→ EXERCISE PROMPT:
The entries below must be copied exactly as they are.

------ THE INPUT ------

(** * GNESTE: the spreadsheet-to-SQLite converter [convert_to_sqlite.py]

    A shallow embedding of the converter and the properties of its
    normalisation engine: the dimension registry (three dictionaries keyed by a
    natural key), the row normaliser ([DB.add_dataframe]), the fact collector
    ([DB.entries]) and the snapshot exporter ([DB.save_sqlite]). *)

From Stdlib Require Import ZArith QArith Qcanon String Ascii List Lia.
From stdpp Require Import base option list strings countable gmap fin_maps.

Local Open Scope string_scope.
Local Open Scope list_scope.

(** ** Python values held in cells and column labels

    A cell of a [pandas] frame read from a spreadsheet is a string, a number
    or the missing marker [nan].  Python compares [int] and [float] by value
    ([2020 == 2020.0], equal hashes), so one constructor over the canonical
    rationals stands for every finite number: Leibniz equality on [value] is
    Python's [==] on strings and numbers.  There is one [NaN], while
    Python has many [nan] objects, none equal to another, which a [dict]
    tells apart by identity: a lookup with the [nan] object that was stored
    finds it, a second blank cell of a column may come with a [nan] of its
    own and then takes an entry of its own.  So what is said here of two
    upserts at one key is said of keys that are not missing. *)
Inductive value : Type :=
  | NaN
  | Str (s : string)
  | Num (x : Qc).

#[global] Instance value_eq_dec : EqDecision value.
Proof. solve_decision. Defined.

#[global] Instance value_countable : Countable value.
Proof.
  refine (inj_countable'
    (fun v => match v with
              | NaN => inl tt
              | Str s => inr (inl s)
              | Num x => inr (inr x)
              end)
    (fun c => match c with
              | inl _ => NaN
              | inr (inl s) => Str s
              | inr (inr x) => Num x
              end) _).
  intros [| |]; reflexivity.
Defined.

(** The Python [int] [n] as a value. *)
Definition of_int (n : Z) : value := Num (Q2Qc (inject_Z n)).

(** [pd.isna] on a scalar. *)
Definition isna (v : value) : bool :=
  match v with
  | NaN => true
  | _ => false
  end.

(** [isinstance(x, (int, float))]: [nan] is a [float]. *)
Definition is_int_or_float (v : value) : bool :=
  match v with
  | Str _ => false
  | _ => true
  end.

(** ** Exceptions *)
Inductive exn : Type :=
  | Exception (msg : string)
  | KeyError (key : value)
  | ValueError (msg : string)
  | AttributeError (msg : string).

Definition result (A : Type) : Type := exn + A.

(** [int(x)] for [x] an [int] or a [float]: truncation towards zero; it
    raises on [nan] (and is only applied to numbers here). *)
Definition int (v : value) : result Z :=
  match v with
  | Num x => inr (Z.quot (Qnum (this x)) (Zpos (Qden (this x))))
  | NaN => inl (ValueError "cannot convert float NaN to integer")
  | Str _ => inl (ValueError "invalid literal for int()")
  end.

(** [str.endswith]. *)
Fixpoint endswith (s suffix : string) : bool :=
  String.eqb s suffix ||
  match s with
  | EmptyString => false
  | String _ s' => endswith s' suffix
  end.

(** ** The dataclasses *)

Module Country.
Record t : Type := Build
  { name : value; ISO2 : value; ISO3 : value; continent : value }.

Definition __init__ (name ISO2 ISO3 continent : value) : t :=
  {| name := name;
     ISO2 := if isna ISO2 then name else ISO2;
     ISO3 := if isna ISO3 then name else ISO3;
     continent := continent |}.

Definition key (self : t) : value := ISO3 self.
End Country.

Module Technology.
Record t : Type := Build
  { name : value; ID : value; category : value }.

Definition key (self : t) : value := name self.
End Technology.

Module Variable_.
Record t : Type := Build
  { name : value; short_name : value; unit : value }.

Definition key (self : t) : value := name self.
End Variable_.

Module Entry.
(** The three reference fields hold the dimension object while the fact is
    in memory and its key once rewritten for export
    ([Technology | str] and so on). *)
Record t : Type := Build
  { technology : Technology.t + value;
    country : Country.t + value;
    variable : Variable_.t + value;
    power : Qc;
    energy : Qc;
    source : value;
    notes : value;
    currency : value;
    year : Z;
    price : value;
    _key : string }.

Definition key (self : t) : string := _key self.
End Entry.

(** ** Frames and rows *)

(** A frame: its column labels and its rows of cells. *)
Record DataFrame : Type :=
  { columns : list value; data : list (list value) }.

(** A row as [iterrows] yields it: the cells indexed by the column labels. *)
Definition Series : Type := list (value * value).

Definition iterrows (df : DataFrame) : list Series :=
  map (fun cells => combine (columns df) cells) (data df).

(** [row[key]].  The readers rename repeated headers, so a label selects at
    most one cell. *)
Fixpoint getitem (row : Series) (key : value) : result value :=
  match row with
  | [] => inl (KeyError key)
  | (l, c) :: row' => if decide (l = key) then inr c else getitem row' key
  end.

(** ** The database object *)

Record DB : Type :=
  { countries : gmap value Country.t;
    technologies : gmap value Technology.t;
    variables : gmap value Variable_.t;
    entries : list Entry.t }.

(** [DB.__init__]. *)
Definition DB_init : DB :=
  {| countries := ∅; technologies := ∅; variables := ∅; entries := [] |}.

(** What [save_sqlite] hands to the storage engine. *)
Inductive table : Type :=
  | country_df (rows : list Country.t)
  | vars_df (rows : list Variable_.t)
  | tech_df (rows : list Technology.t)
  | entries_df (rows : list Entry.t).

Inductive io : Type :=
  | connect (file_name : string)
  | to_sql (name : string) (df : table)
  | close.

(** ** Methods: a state monad over [DB] with exceptions

    A method runs on the object and either returns or raises; what it did to
    the object before raising stays done. *)
Definition M (A : Type) : Type := DB -> result A * DB.

Definition ret {A} (a : A) : M A := fun db => (inr a, db).

Definition raise {A} (e : exn) : M A := fun db => (inl e, db).

Definition bind {A B} (m : M A) (k : A -> M B) : M B :=
  fun db =>
    match m db with
    | (inl e, db') => (inl e, db')
    | (inr a, db') => k a db'
    end.

Definition lift {A} (r : result A) : M A := fun db => (r, db).

Definition get : M DB := fun db => (inr db, db).

Definition modify (f : DB -> DB) : M unit := fun db => (inr tt, f db).

Notation "'let*' x ':=' m 'in' k" := (bind m (fun x => k))
  (at level 10, x name, m at level 100, k at level 200).
Notation "m >> k" := (bind m (fun _ => k))
  (at level 65, right associativity).

(** [for x in l: body]. *)
Fixpoint for_ {A} (l : list A) (body : A -> M unit) : M unit :=
  match l with
  | [] => ret tt
  | x :: l' => body x >> for_ l' body
  end.

(** A comprehension [[f(x) for x in l]] whose element expression may raise. *)
Fixpoint comprehension {A B} (f : A -> result B) (l : list A) : result (list B) :=
  match l with
  | [] => inr []
  | x :: l' =>
      match f x with
      | inl e => inl e
      | inr y =>
          match comprehension f l' with
          | inl e => inl e
          | inr ys => inr (y :: ys)
          end
      end
  end.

------

→ OUTPUT:
(** * GNESTE: the spreadsheet-to-SQLite converter [convert_to_sqlite.py]

    A shallow embedding of the converter and the properties of its
    normalisation engine: the dimension registry (three dictionaries keyed by a
    natural key), the row normaliser ([DB.add_dataframe]), the fact collector
    ([DB.entries]) and the snapshot exporter ([DB.save_sqlite]). *)

From Stdlib Require Import ZArith QArith Qcanon String Ascii List Lia.
From stdpp Require Import base option list strings countable gmap fin_maps.

Local Open Scope string_scope.
Local Open Scope list_scope.

(** ** Python values held in cells and column labels

    A cell of a [pandas] frame read from a spreadsheet is a string, a number
    or the missing marker [nan].  Python compares [int] and [float] by value
    ([2020 == 2020.0], equal hashes), so one constructor over the canonical
    rationals stands for every finite number: Leibniz equality on [value] is
    Python's [==] on strings and numbers.  There is one [NaN], while
    Python has many [nan] objects, none equal to another, which a [dict]
    tells apart by identity: a lookup with the [nan] object that was stored
    finds it, a second blank cell of a column may come with a [nan] of its
    own and then takes an entry of its own.  So what is said here of two
    upserts at one key is said of keys that are not missing. *)
Inductive value : Type :=
  | NaN
  | Str (s : string)
  | Num (x : Qc).

#[global] Instance value_eq_dec : EqDecision value.
Proof. solve_decision. Defined.

#[global] Instance value_countable : Countable value.
Proof.
  refine (inj_countable'
    (fun v => match v with
              | NaN => inl tt
              | Str s => inr (inl s)
              | Num x => inr (inr x)
              end)
    (fun c => match c with
              | inl _ => NaN
              | inr (inl s) => Str s
              | inr (inr x) => Num x
              end) _).
  intros [| |]; reflexivity.
Defined.

(** The Python [int] [n] as a value. *)
Definition of_int (n : Z) : value := Num (Q2Qc (inject_Z n)).

(** [pd.isna] on a scalar. *)
Definition isna (v : value) : bool :=
  match v with
  | NaN => true
  | _ => false
  end.

(** [isinstance(x, (int, float))]: [nan] is a [float]. *)
Definition is_int_or_float (v : value) : bool :=
  match v with
  | Str _ => false
  | _ => true
  end.

(** ** Exceptions *)
Inductive exn : Type :=
  | Exception (msg : string)
  | KeyError (key : value)
  | ValueError (msg : string)
  | AttributeError (msg : string).

Definition result (A : Type) : Type := exn + A.

(** [int(x)] for [x] an [int] or a [float]: truncation towards zero; it
    raises on [nan] (and is only applied to numbers here). *)
Definition int (v : value) : result Z :=
  match v with
  | Num x => inr (Z.quot (Qnum (this x)) (Zpos (Qden (this x))))
  | NaN => inl (ValueError "cannot convert float NaN to integer")
  | Str _ => inl (ValueError "invalid literal for int()")
  end.

(** [str.endswith]. *)
Fixpoint endswith (s suffix : string) : bool :=
  String.eqb s suffix ||
  match s with
  | EmptyString => false
  | String _ s' => endswith s' suffix
  end.

(** ** The dataclasses *)

Module Country.
Record t : Type := Build
  { name : value; ISO2 : value; ISO3 : value; continent : value }.

Definition __init__ (name ISO2 ISO3 continent : value) : t :=
  {| name := name;
     ISO2 := if isna ISO2 then name else ISO2;
     ISO3 := if isna ISO3 then name else ISO3;
     continent := continent |}.

Definition key (self : t) : value := ISO3 self.
End Country.

Module Technology.
Record t : Type := Build
  { name : value; ID : value; category : value }.

Definition key (self : t) : value := name self.
End Technology.

Module Variable_.
Record t : Type := Build
  { name : value; short_name : value; unit : value }.

Definition key (self : t) : value := name self.
End Variable_.

Module Entry.
(** The three reference fields hold the dimension object while the fact is
    in memory and its key once rewritten for export
    ([Technology | str] and so on). *)
Record t : Type := Build
  { technology : Technology.t + value;
    country : Country.t + value;
    variable : Variable_.t + value;
    power : Qc;
    energy : Qc;
    source : value;
    notes : value;
    currency : value;
    year : Z;
    price : value;
    _key : string }.

Definition key (self : t) : string := _key self.
End Entry.

(** ** Frames and rows *)

(** A frame: its column labels and its rows of cells. *)
Record DataFrame : Type :=
  { columns : list value; data : list (list value) }.

(** A row as [iterrows] yields it: the cells indexed by the column labels. *)
Definition Series : Type := list (value * value).

Definition iterrows (df : DataFrame) : list Series :=
  map (fun cells => combine (columns df) cells) (data df).

(** [row[key]].  The readers rename repeated headers, so a label selects at
    most one cell. *)
Fixpoint getitem (row : Series) (key : value) : result value :=
  match row with
  | [] => inl (KeyError key)
  | (l, c) :: row' => if decide (l = key) then inr c else getitem row' key
  end.

(** ** The database object *)

Record DB : Type :=
  { countries : gmap value Country.t;
    technologies : gmap value Technology.t;
    variables : gmap value Variable_.t;
    entries : list Entry.t }.

(** [DB.__init__]. *)
Definition DB_init : DB :=
  {| countries := ∅; technologies := ∅; variables := ∅; entries := [] |}.

(** What [save_sqlite] hands to the storage engine. *)
Inductive table : Type :=
  | country_df (rows : list Country.t)
  | vars_df (rows : list Variable_.t)
  | tech_df (rows : list Technology.t)
  | entries_df (rows : list Entry.t).

Inductive io : Type :=
  | connect (file_name : string)
  | to_sql (name : string) (df : table)
  | close.

(** ** Methods: a state monad over [DB] with exceptions

    A method runs on the object and either returns or raises; what it did to
    the object before raising stays done. *)
Definition M (A : Type) : Type := DB -> result A * DB.

Definition ret {A} (a : A) : M A := fun db => (inr a, db).

Definition raise {A} (e : exn) : M A := fun db => (inl e, db).

Definition bind {A B} (m : M A) (k : A -> M B) : M B :=
  fun db =>
    match m db with
    | (inl e, db') => (inl e, db')
    | (inr a, db') => k a db'
    end.

Definition lift {A} (r : result A) : M A := fun db => (r, db).

Definition get : M DB := fun db => (inr db, db).

Definition modify (f : DB -> DB) : M unit := fun db => (inr tt, f db).

Notation "'let*' x ':=' m 'in' k" := (bind m (fun x => k))
  (at level 10, x name, m at level 100, k at level 200).
Notation "m >> k" := (bind m (fun _ => k))
  (at level 65, right associativity).

(** [for x in l: body]. *)
Fixpoint for_ {A} (l : list A) (body : A -> M unit) : M unit :=
  match l with
  | [] => ret tt
  | x :: l' => body x >> for_ l' body
  end.

(** A comprehension [[f(x) for x in l]] whose element expression may raise. *)
Fixpoint comprehension {A B} (f : A -> result B) (l : list A) : result (list B) :=
  match l with
  | [] => inr []
  | x :: l' =>
      match f x with
      | inl e => inl e
      | inr y =>
          match comprehension f l' with
          | inl e => inl e
          | inr ys => inr (y :: ys)
          end
      end
  end.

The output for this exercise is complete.